**WORK REQUIRED:**
Copy out the lines of the records below, and only those lines, from the one with "(** Spans of" through the one with "Definition between (lo", exactly as they appear.

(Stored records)
(** * mktestdocs: fenced code blocks of a document and their executors

    A shallow embedding of [src/mktestdocs/__main__.py]: the regular
    expressions of the module and the backtracking matcher that runs them,
    the [Fence] record with its header sub-parsers, the executor registry
    and the check entry points, followed by the properties of the
    specification that were checked against them. *)

From Stdlib Require Import Ascii String.
From stdpp Require Import base list strings gmap sorting.


(** ** Text

    A Python [str] is a [string], and the matcher indexes it as a list of
    characters.  The characters are the 8-bit ones of [ascii], read as the
    code points below 256, and the classes of characters ([\w], the spaces
    of [str.strip], the line breaks of [str.splitlines]) are Python's on
    these code points. *)

Definition chars (s : string) : list ascii := String.list_ascii_of_string s.
Definition text (l : list ascii) : string := String.string_of_list_ascii l.

(** [s[a:b]] for [0 <= a], [0 <= b]. *)
Definition slice {A} (a b : nat) (l : list A) : list A := take (b - a) (drop a l).
Definition substr (s : string) (a b : nat) : string := text (slice a b (chars s)).

(** ** Regular expressions: the fragment of Python's [re] the module uses *)

Module Re.

Inductive regex : Type :=
| Empty
| Char (p : ascii -> bool)
| Cat (r1 r2 : regex)
| Alt (r1 r2 : regex)
| Repeat (greedy : bool) (lo : nat) (r : regex)
| Group (n : nat) (r : regex)
| Backref (n : nat)
| Bol
| Eol
| WordBoundary
| LookBehind (p : ascii -> bool).

(** Spans of the capture groups that took part in the match so far. *)
Definition caps : Type := nat -> option (nat * nat).

Definition no_caps : caps := fun _ => None.

Definition set_cap (n : nat) (sp : nat * nat) (c : caps) : caps :=
  fun m => if decide (m = n) then Some sp else c m.

Definition cont : Type := nat -> caps -> option (nat * caps).

(** Character classes. *)
Definition eqc (c : ascii) : ascii -> bool := fun a => bool_decide (a = c).
Definition between (lo hi : ascii) : ascii -> bool :=
  fun a => (nat_of_ascii lo <=? nat_of_ascii a) && (nat_of_ascii a <=? nat_of_ascii hi).
Definition any : ascii -> bool := fun _ => true.
Definition alpha : ascii -> bool := fun a => between "a" "z" a || between "A" "Z" a.
Definition digit : ascii -> bool := between "0" "9".
(** [\w] of a [str] pattern, on the characters below 256: the ASCII letters
    and digits, [_], and the letters and numeric characters of Latin-1. *)
Definition latin1_alnum : ascii -> bool :=
  fun a => eqc "170" a || between "178" "179" a || eqc "181" a ||
           between "185" "186" a || between "188" "190" a ||
           between "192" "214" a || between "216" "246" a || between "248" "255" a.
Definition word : ascii -> bool :=
  fun a => alpha a || digit a || eqc "_" a || latin1_alnum a.

Definition char_before (s : list ascii) (i : nat) : option ascii :=
  match i with 0 => None | S j => s !! j end.

Definition holds (p : ascii -> bool) (o : option ascii) : bool :=
  match o with Some a => p a | None => false end.

(** [^] and [$] under [re.MULTILINE], [\b]. *)
Definition at_bol (s : list ascii) (i : nat) : bool :=
  match char_before s i with None => true | Some a => eqc "010" a end.
Definition at_eol (s : list ascii) (i : nat) : bool :=
  match s !! i with None => true | Some a => eqc "010" a end.
Definition at_word_boundary (s : list ascii) (i : nat) : bool :=
  xorb (holds word (char_before s i)) (holds word (s !! i)).

Definition orelse {A} (x : option A) (y : option A) : option A :=
  match x with Some _ => x | None => y end.

(** The loop of a repeat [r{lo,}] (greedy) or [r{lo,}?] (lazy): [body] runs
    one round of [r], [k] is what follows the repeat, [count] rounds are
    done, and [last] is where the previous round started.  Below [lo]
    rounds the body must run; from there on, a greedy repeat prefers one
    more round and a lazy one prefers to go on with [k].  Past [lo] rounds a
    further round is tried only when the previous one moved (the engine's
    guard against zero-width rounds), so the loop is entered at most
    [lo + (length s - i) + 2] times, which is the [fuel] that [rmatch]
    gives it. *)
Fixpoint repeat_loop (body : nat -> caps -> cont -> option (nat * caps))
  (greedy : bool) (lo : nat) (k : cont)
  (fuel count : nat) (last : option nat) (i : nat) (c : caps)
  {struct fuel} : option (nat * caps) :=
  match fuel with
  | 0 => None
  | S fuel' =>
      let again (_ : unit) :=
        body i c (fun j c' => repeat_loop body greedy lo k fuel' (S count) (Some i) j c') in
      if count <? lo then again ()
      else
        let more (_ : unit) :=
          if decide (last = Some i) then None else again () in
        if greedy then orelse (more ()) (k i c)
        else orelse (k i c) (more ())
  end.

(** The matcher, in continuation-passing style: [k] is the rest of the
    pattern, and a [None] from it makes the matcher try its next choice,
    which is the engine's backtracking. *)
Fixpoint rmatch (s : list ascii) (r : regex) (i : nat) (c : caps) (k : cont)
  {struct r} : option (nat * caps) :=
  match r with
  | Empty => k i c
  | Char p =>
      match s !! i with
      | Some a => if p a then k (S i) c else None
      | None => None
      end
  | Cat r1 r2 => rmatch s r1 i c (fun j c' => rmatch s r2 j c' k)
  | Alt r1 r2 => orelse (rmatch s r1 i c k) (rmatch s r2 i c k)
  | Repeat greedy lo r' =>
      repeat_loop (rmatch s r') greedy lo k (lo + (length s - i) + 2) 0 None i c
  | Group n r' => rmatch s r' i c (fun j c' => k j (set_cap n (i, j) c'))
  | Backref n =>
      match c n with
      | Some (a, b) =>
          if decide (slice i (i + (b - a)) s = slice a b s ∧ i + (b - a) ≤ length s)
          then k (i + (b - a)) c else None
      | None => None
      end
  | Bol => if at_bol s i then k i c else None
  | Eol => if at_eol s i then k i c else None
  | WordBoundary => if at_word_boundary s i then k i c else None
  | LookBehind p => if holds p (char_before s i) then k i c else None
  end.

(** A match object: where the match starts and ends, and its groups. *)
Record match_obj : Type := MatchObj {
  m_start : nat;
  m_end : nat;
  m_caps : caps
}.

Definition match_at (r : regex) (s : list ascii) (i : nat) : option match_obj :=
  match rmatch s r i no_caps (fun j c => Some (j, c)) with
  | Some (j, c) => Some (MatchObj i j c)
  | None => None
  end.

(** [pattern.match(s)]: a match is tried at position 0 only. *)
Definition re_match (r : regex) (s : string) : option match_obj :=
  match_at r (chars s) 0.

(** The scan of [pattern.findall(s)]: a match is tried at each position from
    the left, up to the end of the text; after a match the scan resumes at
    its end, or one character further when the match is empty.  The
    position grows at each step, so [length s + 2] steps are enough. *)
Fixpoint scan (fuel : nat) (r : regex) (s : list ascii) (i : nat) : list match_obj :=
  match fuel with
  | 0 => []
  | S fuel' =>
      if decide (length s < i) then []
      else
        match match_at r s i with
        | Some m =>
            m :: scan fuel' r s (if decide (m_end m = i) then S i else m_end m)
        | None => scan fuel' r s (S i)
        end
  end.

Definition finditer (r : regex) (s : string) : list match_obj :=
  scan (String.length s + 2) r (chars s) 0.

(** Group [n] of a match as text, when it took part. *)
Definition group (s : string) (m : match_obj) (n : nat) : option string :=
  match m_caps m n with
  | Some (a, b) => Some (substr s a b)
  | None => None
  end.

(** [m.groups()] for a pattern with [n] groups: [None] for a group that took
    no part. *)
Definition groups (n : nat) (s : string) (m : match_obj) : list (option string) :=
  map (fun g => group s m (S g)) (seq 0 n).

**WORKED SOLUTION:**
(** Spans of the capture groups that took part in the match so far. *)
Definition caps : Type := nat -> option (nat * nat).

Definition no_caps : caps := fun _ => None.

Definition set_cap (n : nat) (sp : nat * nat) (c : caps) : caps :=
  fun m => if decide (m = n) then Some sp else c m.

Definition cont : Type := nat -> caps -> option (nat * caps).

(** Character classes. *)
Definition eqc (c : ascii) : ascii -> bool := fun a => bool_decide (a = c).
Definition between (lo hi : ascii) : ascii -> bool :=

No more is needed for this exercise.